▶ [EXERCISE PROMPT]
In the material below, find the line containing "exists r a', carve_buffer" and the line containing "alloc_inv account sizeof a'", then reproduce exactly both of them and every line between, and nothing else.

▶ [MATERIAL SUPPLIED]

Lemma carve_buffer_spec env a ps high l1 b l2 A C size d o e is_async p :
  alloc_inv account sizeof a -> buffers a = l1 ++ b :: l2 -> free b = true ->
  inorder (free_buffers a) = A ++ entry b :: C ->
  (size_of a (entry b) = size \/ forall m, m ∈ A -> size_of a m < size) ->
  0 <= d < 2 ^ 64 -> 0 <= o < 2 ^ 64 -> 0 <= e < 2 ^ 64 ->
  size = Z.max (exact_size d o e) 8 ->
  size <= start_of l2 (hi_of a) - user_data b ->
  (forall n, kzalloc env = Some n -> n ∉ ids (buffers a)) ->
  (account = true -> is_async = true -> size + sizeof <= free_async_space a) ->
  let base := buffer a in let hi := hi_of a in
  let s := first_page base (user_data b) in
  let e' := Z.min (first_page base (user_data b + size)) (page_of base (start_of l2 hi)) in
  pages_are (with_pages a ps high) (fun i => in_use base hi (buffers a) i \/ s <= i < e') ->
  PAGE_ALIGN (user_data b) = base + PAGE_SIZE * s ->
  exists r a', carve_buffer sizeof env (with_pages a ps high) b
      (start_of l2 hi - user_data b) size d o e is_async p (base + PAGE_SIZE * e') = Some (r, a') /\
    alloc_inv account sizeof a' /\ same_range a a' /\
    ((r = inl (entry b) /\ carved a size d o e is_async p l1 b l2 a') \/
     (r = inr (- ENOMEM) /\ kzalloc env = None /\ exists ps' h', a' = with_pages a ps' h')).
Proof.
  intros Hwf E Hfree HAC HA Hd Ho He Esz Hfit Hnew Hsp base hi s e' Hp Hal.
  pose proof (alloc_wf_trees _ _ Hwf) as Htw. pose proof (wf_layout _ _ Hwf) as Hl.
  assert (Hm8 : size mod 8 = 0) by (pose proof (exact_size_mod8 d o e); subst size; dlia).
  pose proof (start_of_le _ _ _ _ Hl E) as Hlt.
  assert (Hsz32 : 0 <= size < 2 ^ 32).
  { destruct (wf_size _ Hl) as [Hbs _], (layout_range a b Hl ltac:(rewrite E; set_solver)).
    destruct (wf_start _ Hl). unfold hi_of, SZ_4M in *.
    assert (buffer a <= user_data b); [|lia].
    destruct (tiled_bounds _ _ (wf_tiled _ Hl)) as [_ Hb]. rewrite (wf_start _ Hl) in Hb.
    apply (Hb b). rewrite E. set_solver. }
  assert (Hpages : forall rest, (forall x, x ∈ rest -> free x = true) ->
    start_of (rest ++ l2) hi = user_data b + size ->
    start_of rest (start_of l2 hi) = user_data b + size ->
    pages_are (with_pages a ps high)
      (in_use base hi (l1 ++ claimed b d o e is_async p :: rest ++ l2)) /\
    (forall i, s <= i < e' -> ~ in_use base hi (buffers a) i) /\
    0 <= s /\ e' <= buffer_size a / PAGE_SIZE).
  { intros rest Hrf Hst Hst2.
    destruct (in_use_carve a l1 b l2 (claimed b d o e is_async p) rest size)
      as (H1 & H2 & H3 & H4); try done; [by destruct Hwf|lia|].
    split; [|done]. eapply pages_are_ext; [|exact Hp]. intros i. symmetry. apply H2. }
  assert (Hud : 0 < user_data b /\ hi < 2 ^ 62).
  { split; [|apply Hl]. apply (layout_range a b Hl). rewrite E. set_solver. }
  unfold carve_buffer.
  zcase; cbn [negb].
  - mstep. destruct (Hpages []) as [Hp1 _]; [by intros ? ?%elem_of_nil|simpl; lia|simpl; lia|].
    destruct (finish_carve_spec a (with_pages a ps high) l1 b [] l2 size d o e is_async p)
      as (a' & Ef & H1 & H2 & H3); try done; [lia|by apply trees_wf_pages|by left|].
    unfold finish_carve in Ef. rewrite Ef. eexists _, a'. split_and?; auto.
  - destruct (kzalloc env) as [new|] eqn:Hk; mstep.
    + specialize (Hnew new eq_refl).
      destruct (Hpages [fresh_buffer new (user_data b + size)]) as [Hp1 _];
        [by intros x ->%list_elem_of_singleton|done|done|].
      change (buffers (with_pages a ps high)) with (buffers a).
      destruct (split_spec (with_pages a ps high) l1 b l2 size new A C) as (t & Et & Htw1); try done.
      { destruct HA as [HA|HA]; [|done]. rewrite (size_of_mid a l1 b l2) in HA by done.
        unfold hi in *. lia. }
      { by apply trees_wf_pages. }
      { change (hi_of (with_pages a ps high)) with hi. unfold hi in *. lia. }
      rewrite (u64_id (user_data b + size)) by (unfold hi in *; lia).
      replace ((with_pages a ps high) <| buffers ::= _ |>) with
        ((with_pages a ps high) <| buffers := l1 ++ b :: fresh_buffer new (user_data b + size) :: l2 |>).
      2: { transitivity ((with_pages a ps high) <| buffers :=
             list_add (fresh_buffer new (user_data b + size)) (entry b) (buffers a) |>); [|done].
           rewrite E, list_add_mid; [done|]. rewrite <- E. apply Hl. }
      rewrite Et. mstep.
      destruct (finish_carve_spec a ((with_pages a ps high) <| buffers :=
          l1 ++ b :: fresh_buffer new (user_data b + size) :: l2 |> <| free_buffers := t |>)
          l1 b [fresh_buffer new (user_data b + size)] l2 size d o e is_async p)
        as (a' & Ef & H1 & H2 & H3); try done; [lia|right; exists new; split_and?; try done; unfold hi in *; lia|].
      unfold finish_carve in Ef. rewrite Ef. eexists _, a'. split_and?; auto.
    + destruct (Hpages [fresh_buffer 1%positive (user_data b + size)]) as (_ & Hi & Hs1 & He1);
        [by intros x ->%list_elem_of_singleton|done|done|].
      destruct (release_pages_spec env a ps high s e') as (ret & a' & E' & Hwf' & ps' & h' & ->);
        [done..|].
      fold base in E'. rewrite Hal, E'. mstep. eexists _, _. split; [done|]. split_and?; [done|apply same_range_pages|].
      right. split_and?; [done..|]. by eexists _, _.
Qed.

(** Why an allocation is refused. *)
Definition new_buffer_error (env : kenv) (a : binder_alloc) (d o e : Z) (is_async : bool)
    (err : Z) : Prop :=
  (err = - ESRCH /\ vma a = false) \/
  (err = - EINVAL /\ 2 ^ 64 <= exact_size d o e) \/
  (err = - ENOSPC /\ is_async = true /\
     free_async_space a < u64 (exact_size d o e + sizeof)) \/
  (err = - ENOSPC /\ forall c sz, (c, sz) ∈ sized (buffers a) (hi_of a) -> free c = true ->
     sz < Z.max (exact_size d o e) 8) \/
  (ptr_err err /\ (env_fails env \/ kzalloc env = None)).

▶ [SOLUTION BELOW]
  exists r a', carve_buffer sizeof env (with_pages a ps high) b
      (start_of l2 hi - user_data b) size d o e is_async p (base + PAGE_SIZE * e') = Some (r, a') /\
    alloc_inv account sizeof a' /\ same_range a a' /\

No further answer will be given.